━━━ DATA EXCERPTS ━━━
(** * CampoMinado: the board generator and the game state machine of App.tsx

    A shallow embedding of [generateBoard], [revealCell] and [toggleFlag]
    (src/src/App.tsx) and the properties of the specification proved, or
    refuted, on it; then [resetGame], [renderCell], [boardDisplay] and the
    banners, and further properties of the whole component.

    Conventions of the embedding.
    - A JavaScript [number] used as a size, a counter or an index is a [Z].
    - An array is a [list]; [a[i]] is [at_index a i], which is [None]
      (JavaScript's [undefined]) outside [0, length).
    - Reading a property of [undefined] throws a [TypeError]: code that can
      throw returns a [result].
    - The randomness is handed over by the caller.  The placement loop
      reads [Math.random()] only through [Math.floor(Math.random() * size)],
      a binary64 computation that is not modelled: the random source is
      the list of the successive pairs [(row, col)] of indices that the two
      expressions of lines 26 and 27 evaluate to, one pair for each turn of
      the loop.  For [size > 0] such an index is an integer of [0, size)
      ([Math.random()] is below 1 and the rounded product stays below
      [size]); this is [validRnd], a hypothesis wherever it is needed.
      When the list runs out while the loop is still running, the model
      answers [None] (no result yet).
    - The component state is passed explicitly.  React renders between two
      events, so a handler sees the state the previous handler left; the
      cell objects that [[...board]] shares with the old board are the ones
      the new state holds, and the old board is not read again. *)

From Stdlib Require Import ZArith Lia.
From stdpp Require Import base tactics option list list_numbers.
From stdpp Require Import strings pretty.

Local Open Scope Z_scope.

(** ** Cells and boards *)

Record Cell : Type := mkCell {
  revealed : bool;
  mine : bool;
  adjacentMines : Z;
  flagged : bool
}.

Abbreviation Board := (list (list Cell)).

Definition BOARD_SIZE : Z := 10.
Definition TOTAL_MINES : Z := 15.

(** Assignments to one property of a cell object. *)
Definition set_revealed (v : bool) (c : Cell) : Cell :=
  mkCell v (mine c) (adjacentMines c) (flagged c).
Definition set_mine (v : bool) (c : Cell) : Cell :=
  mkCell (revealed c) v (adjacentMines c) (flagged c).
Definition set_adjacentMines (v : Z) (c : Cell) : Cell :=
  mkCell (revealed c) (mine c) v (flagged c).
Definition set_flagged (v : bool) (c : Cell) : Cell :=
  mkCell (revealed c) (mine c) (adjacentMines c) v.

(** ** Exceptions *)

Inductive exn : Type := TypeError.

Inductive result (A : Type) : Type :=
| Ok (a : A)
| Throw (e : exn).
Arguments Ok {A} a.
Arguments Throw {A} e.

Definition bind {A B} (m : result A) (k : A -> result B) : result B :=
  match m with
  | Ok a => k a
  | Throw e => Throw e
  end.

Notation "'do' x <- m ; k" := (bind m (fun x => k))
  (at level 10, x name, m at level 100, k at level 200).

(** ** Array access *)

(** [a[i]]: the element, or [undefined] when [i] is not an index of [a]. *)
Definition at_index {A} (a : list A) (i : Z) : option A :=
  if 0 <=? i then a !! Z.to_nat i else None.

(** [board[row][col]] followed by a property access: [board[row]] undefined
    makes [undefined[col]] throw, and [board[row][col]] undefined makes the
    property access throw. *)
Definition cellAt (board : Board) (row col : Z) : result Cell :=
  match at_index board row with
  | None => Throw TypeError
  | Some r =>
      match at_index r col with
      | None => Throw TypeError
      | Some c => Ok c
      end
  end.

(** [board[row][col].p = v]: the cell object is updated in place; the rows
    and the cells of a board are distinct objects, so no other position
    changes. *)
Definition alterCell (f : Cell -> Cell) (board : Board) (row col : Z)
  : result Board :=
  do _ <- cellAt board row col;
  Ok (alter (alter f (Z.to_nat col)) (Z.to_nat row) board).

(** A loop whose body can throw: [for], [while] over a known range, and
    [Array.prototype.forEach]. *)
Fixpoint forEach {A St} (body : St -> A -> result St) (l : list A) (s : St)
  : result St :=
  match l with
  | [] => Ok s
  | x :: l' => do s' <- body s x; forEach body l' s'
  end.

(** ** generateBoard *)

Definition emptyCell : Cell := mkCell false false 0 false.

(** [Array.from({ length: size }, ...)]: a negative length counts as 0. *)
Definition emptyBoard (size : Z) : Board :=
  replicate (Z.to_nat size) (replicate (Z.to_nat size) emptyCell).

(** The placement loop [while (placedMines < mines)].  The head of [rnd]
    is the pair of indices that the two [Math.floor(Math.random() * size)]
    of this turn evaluate to.  [placed] is a ghost log of the positions at
    which [board[row][col].mine = true] was executed, in order; the code
    does not have it and nothing reads it. *)
Fixpoint placeMines (size mines : Z) (rnd : list (Z * Z)) (board : Board)
    (placedMines : Z) (placed : list (Z * Z)) {struct rnd}
  : option (result (Board * list (Z * Z))) :=
  if placedMines <? mines then
    match rnd with
    | [] => None
    | (row, col) :: rnd' =>
        match cellAt board row col with
        | Throw e => Some (Throw e)
        | Ok c =>
            if negb (mine c) then
              match alterCell (set_mine true) board row col with
              | Throw e => Some (Throw e)
              | Ok board' =>
                  placeMines size mines rnd' board' (placedMines + 1)
                             (placed ++ [(row, col)])
              end
            else placeMines size mines rnd' board placedMines placed
        end
    end
  else Some (Ok (board, placed)).

Definition adjacentCells : list (Z * Z) :=
  [(-1, -1); (-1, 0); (-1, 1);
   (0, -1);           (0, 1);
   (1, -1);  (1, 0);  (1, 1)].

(** The callback of [adjacentCells.forEach]. *)
Definition adjacentStep (size : Z) (board : Board) (row col : Z)
    (adjacentMinesCount : Z) (d : Z * Z) : result Z :=
  let '(dx, dy) := d in
  let newRow := row + dx in
  let newCol := col + dy in
  if (0 <=? newRow) && (newRow <? size) && (0 <=? newCol) && (newCol <? size)
  then
    do c <- cellAt board newRow newCol;
    Ok (if mine c then adjacentMinesCount + 1 else adjacentMinesCount)
  else Ok adjacentMinesCount.

(** The body of the inner [for (col ...)] loop. *)
Definition colStep (size row : Z) (board : Board) (col : Z) : result Board :=
  do c <- cellAt board row col;
  if mine c then Ok board
  else
    do adjacentMinesCount <-
       forEach (adjacentStep size board row col) adjacentCells 0;
    alterCell (set_adjacentMines adjacentMinesCount) board row col.

(** The body of the outer [for (row ...)] loop. *)
Definition rowStep (size : Z) (board : Board) (row : Z) : result Board :=
  forEach (colStep size row) (seqZ 0 size) board.

Definition calculateAdjacent (size : Z) (board : Board) : result Board :=
  forEach (rowStep size) (seqZ 0 size) board.

Definition generateBoard (size mines : Z) (rnd : list (Z * Z))
  : option (result Board) :=
  match placeMines size mines rnd (emptyBoard size) 0 [] with
  | None => None
  | Some (Throw e) => Some (Throw e)
  | Some (Ok (board, _)) => Some (calculateAdjacent size board)
  end.

(** ** The component state and its two handlers *)

Record GameState : Type := mkState {
  board : Board;
  gameOver : bool;
  gameWon : bool;
  flags : Z
}.

(** [useState(generateBoard(BOARD_SIZE, TOTAL_MINES))], [useState(false)],
    [useState(false)], [useState(TOTAL_MINES)]; [resetGame] sets the same
    four values. *)
Definition newGame (rnd : list (Z * Z)) : option (result GameState) :=
  match generateBoard BOARD_SIZE TOTAL_MINES rnd with
  | None => None
  | Some (Throw e) => Some (Throw e)
  | Some (Ok b) => Some (Ok (mkState b false false TOTAL_MINES))
  end.

(** [newBoard.every(row => row.every(cell => cell.revealed || cell.mine))] *)
Definition allSafeRevealed (b : Board) : bool :=
  forallb (forallb (fun cell => revealed cell || mine cell)) b.

(** A handler returns the state its [set...] calls leave behind.  Both
    handlers can throw only before their first [set...] call and before
    they change a cell, so a [Throw] leaves the state as it was. *)
Definition revealCell (st : GameState) (row col : Z) : result GameState :=
  if gameOver st || gameWon st then Ok st
  else
    do c <- cellAt (board st) row col;
    if revealed c || flagged c then Ok st
    else
      do newBoard <- alterCell (set_revealed true) (board st) row col;
      do c' <- cellAt newBoard row col;
      if mine c' then Ok (mkState newBoard true (gameWon st) (flags st))
      else if allSafeRevealed newBoard
           then Ok (mkState newBoard (gameOver st) true (flags st))
           else Ok (mkState newBoard (gameOver st) (gameWon st) (flags st)).

Definition toggleFlag (st : GameState) (row col : Z) : result GameState :=
  if gameOver st || gameWon st then Ok st
  else
    do c <- cellAt (board st) row col;
    if revealed c then Ok st
    else
      do newBoard <-
         alterCell (fun cell => set_flagged (negb (flagged cell)) cell)
                   (board st) row col;
      do c' <- cellAt newBoard row col;
      Ok (mkState newBoard (gameOver st) (gameWon st)
                  (if flagged c' then flags st - 1 else flags st + 1)).

(** A sequence of player actions.  A handler that throws has called no
    [set...], so the state it was called in stays. *)
Inductive action : Type :=
| Reveal (row col : Z)
| ToggleFlag (row col : Z).

Definition handle (st : GameState) (a : action) : result GameState :=
  match a with
  | Reveal row col => revealCell st row col
  | ToggleFlag row col => toggleFlag st row col
  end.

Definition dispatch (st : GameState) (a : action) : GameState :=
  match handle st a with
  | Ok st' => st'
  | Throw _ => st
  end.

Definition run (st : GameState) (acts : list action) : GameState :=
  foldl dispatch st acts.

(** ** Notions of the specification *)

(** A [size] by [size] grid. *)
Definition square (size : Z) (b : Board) : Prop :=
  length b = Z.to_nat size /\
  Forall (fun r : list Cell => length r = Z.to_nat size) b.

(** The positions of a [size] by [size] grid, row by row. *)
Definition gridPositions (size : Z) : list (Z * Z) :=
  row ← seqZ 0 size; (fun col => (row, col)) <$> seqZ 0 size.

(** There is a mine at a position: out of the grid there is none. *)
Definition mineAt (b : Board) (p : Z * Z) : bool :=
  match cellAt b p.1 p.2 with
  | Ok c => mine c
  | Throw _ => false
  end.

(** The number of cells with [mine = true]. *)
Definition countMines (b : Board) : nat :=
  length (filter (fun c => mine c = true) (concat b)).

(** Two positions are neighbours in the Moore neighbourhood: distinct and
    at most one step apart on each axis (Chebyshev distance 1). *)
Definition isNeighbour (p q : Z * Z) : Prop :=
  Z.max (Z.abs (q.1 - p.1)) (Z.abs (q.2 - p.2)) = 1.

Global Instance isNeighbour_dec (p q : Z * Z) : Decision (isNeighbour p q) :=
  Z.eq_dec _ _.

(** The cells of the grid that are neighbours of [p] and hold a mine. *)
Definition mineNeighbours (size : Z) (b : Board) (p : Z * Z) : list (Z * Z) :=
  filter (fun q => isNeighbour p q /\ mineAt b q = true) (gridPositions size).

(** A position of the [size] by [size] grid. *)
Definition inGrid (size : Z) (p : Z * Z) : Prop :=
  0 <= p.1 < size /\ 0 <= p.2 < size.

(** The draws [Math.floor(Math.random() * size)] can give for [size > 0]:
    indices of the grid. *)
Definition validRnd (size : Z) (rnd : list (Z * Z)) : Prop :=
  Forall (inGrid size) rnd.

(** The win condition in the words of the specification. *)
Definition allNonMinesRevealed (b : Board) : Prop :=
  forall row col c, cellAt b row col = Ok c ->
    revealed c = true \/ mine c = true.

(** ** Notions of the proofs *)

(** Cells as the generator leaves them outside [mine]. *)
Definition pristine (c : Cell) : Prop :=
  revealed c = false /\ flagged c = false /\ adjacentMines c = 0.

(** What holds of the board, the counter and the log at the loop head. *)
Definition placeInv (size : Z) (b : Board) (n : Z) (placed : list (Z * Z))
  : Prop :=
  square size b /\
  Forall (Forall pristine) b /\
  Z.of_nat (countMines b) = n /\
  Z.of_nat (length placed) = n /\
  NoDup placed /\
  forall p, mineAt b p = true <-> p ∈ placed.

(** The position an offset of [adjacentCells] leads to. *)
Definition shift (p d : Z * Z) : Z * Z := (p.1 + d.1, p.2 + d.2).

(** The value [adjacentCells.forEach] leaves in [adjacentMinesCount], in
    closed form: the offsets that lead to a mine inside the grid. *)
Definition offsetCount (size : Z) (b : Board) (p : Z * Z) : Z :=
  Z.of_nat (length (filter
    (fun d => inGrid size (shift p d) /\ mineAt b (shift p d) = true)
    adjacentCells)).

(** The cell the loops leave where [c0] was, once they have passed it. *)
Definition counted (size : Z) (b0 : Board) (c0 : Cell) (p : Z * Z) : Cell :=
  if mine c0 then c0 else set_adjacentMines (offsetCount size b0 p) c0.

(** [s] is [b0] with the positions in [done] already passed. *)
Definition adjInv (size : Z) (b0 : Board) (done : Z * Z -> bool) (s : Board)
  : Prop :=
  square size s /\
  countMines s = countMines b0 /\
  forall row col c0, cellAt b0 row col = Ok c0 ->
    cellAt s row col
    = Ok (if done (row, col) then counted size b0 c0 (row, col) else c0).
━━━
◆ **AIM OF THE EXERCISE**: Show every line above in which the word "square" appears.

◆ **PROBLEM SOLUTION**:
Definition square (size : Z) (b : Board) : Prop :=
  square size b /\
  square size s /\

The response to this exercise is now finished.